The third-year junior high school student is suspected of combining free encryption software to create ransomware, a type of malware that encrypts computer files and makes them inaccessib­le until the user pays a ransom, the sources said.

The student living in the city of Takatsuki has admitted to the allegation of creating the ransomware on Jan 6, uploading it to an overseas website and guiding people to the website through social media so they would download it, the sources said.

No financial losses from the malware infection have been confirmed so far, the sources said.

The teen’s ransomware allowed a downloader to infect a victim’s computer, demanding in Japanese that a payment be made in digital currency.

The student has told investigat­ors he wanted to become famous and the ransomware had been downloaded more than 100 times.

“The male student apparently learned how to create it on his own,” a source said.

The Kanagawa prefectura­l police encountere­d the case through cyber-patrolling in January and confiscate­d the teenager’s computer during a house search in April.

The arrest came after a massive cyberattac­k in May using ransomware known as WannaCry that hit more than 150 countries, disrupting the British health service system and work at numerous organisati­ons, including Japanese companies.

The WannaCry ransomware, which demanded payment in virtual currency bitcoin in exchange for a password to unlock data, is believed to have circulated across networks by exploiting a weakness in Microsoft’s Windows operating system.
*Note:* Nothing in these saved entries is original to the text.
(* ===== verification/Clients.v ===== *)
(** src/modules/clients/client.repository.ts: OAuth clients and PKCE. *)
From S2P Require Import Prelude Async JsString Errors Store Evolution Toy.
From stdpp Require Import base gmap strings list sorting.
From Stdlib Require Import ZArith.
Local Open Scope string_scope.
Local Open Scope list_scope.
Local Open Scope Z_scope.

Record CreateClient : Type := mkCreateClient {
  cc_name : string;
  cc_clientType : client_type;
  cc_redirectUris : list string;
  cc_allowedScopes : list string;
  cc_grantTypes : list string;
  cc_requirePkce : bool;
  cc_tokenEndpointAuthMethod : auth_method;
}.

Module ClientRepository.
Section repository.
Context `{P : Platform}.

Definition newClientId : M string := draw (λ n, "cli_" +:+ random_hex 8 n).
Definition newClientSecret : M string := draw (λ n, "cst_" +:+ random_b64url 32 n).

Definition findByClientId (clientId : string) : M (option OAuthClientRow) :=
  db_select (λ d, sql_first (λ c, c_client_id c = clientId) (oauth_clients d)).

Definition insert (clientId : string) (secretHash : option string) (p : CreateClient) (w : World)
    : outcome Err OAuthClientRow * World :=
  let row := mkOAuthClientRow (random_uuid (w_draws w)) clientId secretHash (cc_name p)
    (cc_clientType p) (cc_redirectUris p) (cc_allowedScopes p) (cc_grantTypes p)
    (cc_tokenEndpointAuthMethod p) (cc_requirePkce p) CliActive (w_now w) in
  if decide (clientId ∈ c_client_id <$> oauth_clients (w_db w) ∨
             c_id row ∈ c_id <$> oauth_clients (w_db w))
  then (Rejected unique_violation, w)
  else (Resolved row,
        on_db (λ d, d <| oauth_clients ::= λ t, t ++ [row] |>) w <| w_draws ::= N.succ |>).

Definition create (p : CreateClient) : M (OAuthClientRow * option string) :=
  clientId ← newClientId;
  secret ← (if bool_decide (cc_clientType p = Confidential)
            then s ← newClientSecret; mret (Some s) else mret None);
  secretHash ← match secret with
               | Some s => h ← draw (argon2_hash s); mret (Some h)
               | None => mret None
               end;
  row ← attempt (insert clientId secretHash p);
  mret (row, secret).

Definition update_client (id : string) (f : OAuthClientRow → OAuthClientRow) : M () :=
  db_exec (λ _ d, d <| oauth_clients ::= sql_update (λ c, c_id c = id) f |>).

Definition rotateSecret (id : string) : M string :=
  secret ← newClientSecret;
  hash ← draw (argon2_hash secret);
  _ ← update_client id (λ c, c <| c_client_secret_hash := Some hash |>);
  mret secret.

Definition verifySecret (row : OAuthClientRow) (presentedSecret : string) : M bool :=
  match truthy (c_client_secret_hash row) with
  | None => mret false
  | Some h =>
      match argon2_verify h presentedSecret with
      | Some b => mret b
      | None => Throw (ELib None None "Invalid hashed password")
      end
  end.

(** The query does not select the secret's hash. *)
Definition without_hash (c : OAuthClientRow) : OAuthClientRow := c <| c_client_secret_hash := None |>.

Definition listClients : M (list OAuthClientRow) :=
  db_select (λ d, map without_hash (order_newest c_created_at (oauth_clients d))).

Definition setStatus (id : string) (status : client_status) : M () :=
  update_client id (λ c, c <| c_status := status |>).
End repository.
End ClientRepository.

Module PkceUtil.
Section pkce.
Context `{P : Platform}.
Definition generateVerifier : M string := draw (random_b64url 48).
Definition challengeFromVerifier (verifier : string) : string := sha256_b64url verifier.
Definition matches (verifier storedChallenge : string) (method : option string) : bool :=
  if bool_decide (method = Some "S256")
  then bool_decide (challengeFromVerifier verifier = storedChallenge)
  else if bool_decide (method = Some "plain") then bool_decide (verifier = storedChallenge)
  else false.
End pkce.
End PkceUtil.

(** * Steps of the store *)

Section evolution.
Context `{P : Platform}.

Lemma findByClientId_step id : respects step (ClientRepository.findByClientId id).
Proof. apply select_step. Qed.
Lemma update_client_step id f : respects step (ClientRepository.update_client id f).
Proof. apply respects_writes. intros w. by apply step_same. Qed.
Lemma client_insert_step i h p : respects step (attempt (ClientRepository.insert i h p)).
Proof.
  apply respects_attempt. intros w. unfold ClientRepository.insert. case_decide; [done|]. step_tables.
Qed.
#[local] Hint Resolve update_client_step client_insert_step : steps.
Lemma client_create_step p : respects step (ClientRepository.create p).
Proof. unfold ClientRepository.create, ClientRepository.newClientId, ClientRepository.newClientSecret. respects_step. Qed.
Lemma rotateSecret_step id : respects step (ClientRepository.rotateSecret id).
Proof. unfold ClientRepository.rotateSecret, ClientRepository.newClientSecret. respects_step. Qed.
Lemma verifySecret_step r s : respects step (ClientRepository.verifySecret r s).
Proof. unfold ClientRepository.verifySecret. respects_step. Qed.
Lemma client_setStatus_step id s : respects step (ClientRepository.setStatus id s).
Proof. apply update_client_step. Qed.
Lemma listClients_step : respects step ClientRepository.listClients.
Proof. apply select_step. Qed.
End evolution.
#[export] Hint Resolve findByClientId_step client_create_step rotateSecret_step verifySecret_step
  client_setStatus_step listClients_step : steps.

(** * Client authentication *)

Section properties.
Context `{P : Platform, !PlatformLaws P}.

Definition client_by_id (clientId : string) (w : World) : option OAuthClientRow :=
  sql_first (λ c, c_client_id c = clientId) (oauth_clients (w_db w)).

Lemma verifySecret_hashed row salt secret presented w :
  c_client_secret_hash row = Some (argon2_hash secret salt) → argon2_hash secret salt ≠ "" →
  run (ClientRepository.verifySecret row presented) w = (Resolved (bool_decide (secret = presented)), w).
Proof.
  intros Hh Hne. unfold ClientRepository.verifySecret. rewrite Hh.
  destruct (argon2_hash secret salt) as [|a h] eqn:E; [done|]. cbn [truthy].
  rewrite <- E. by rewrite argon2_verify_hash.
Qed.
End properties.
“Ransomware is on the rise with the spread of virtual currency bitcoin, which enables records of transactio­ns to be erased,” said Tetsutaro Uehara, a professor at Ritsumeika­n University who specialize­s in informatio­n security.

Noting it is difficult to recover data once a computer is infected with ransomware, Uehara said it is “crucial to make backups just in case”.

Computer security firm Trend Micro detected more than 65,400 ransomware attacks in Japan last year, marking a tenfold jump from the year before, according to the company.

Ransomware targeting Android smartphone­s and tablets surged in the first quarter of 2017, with the security company confirming 123,100 types worldwide.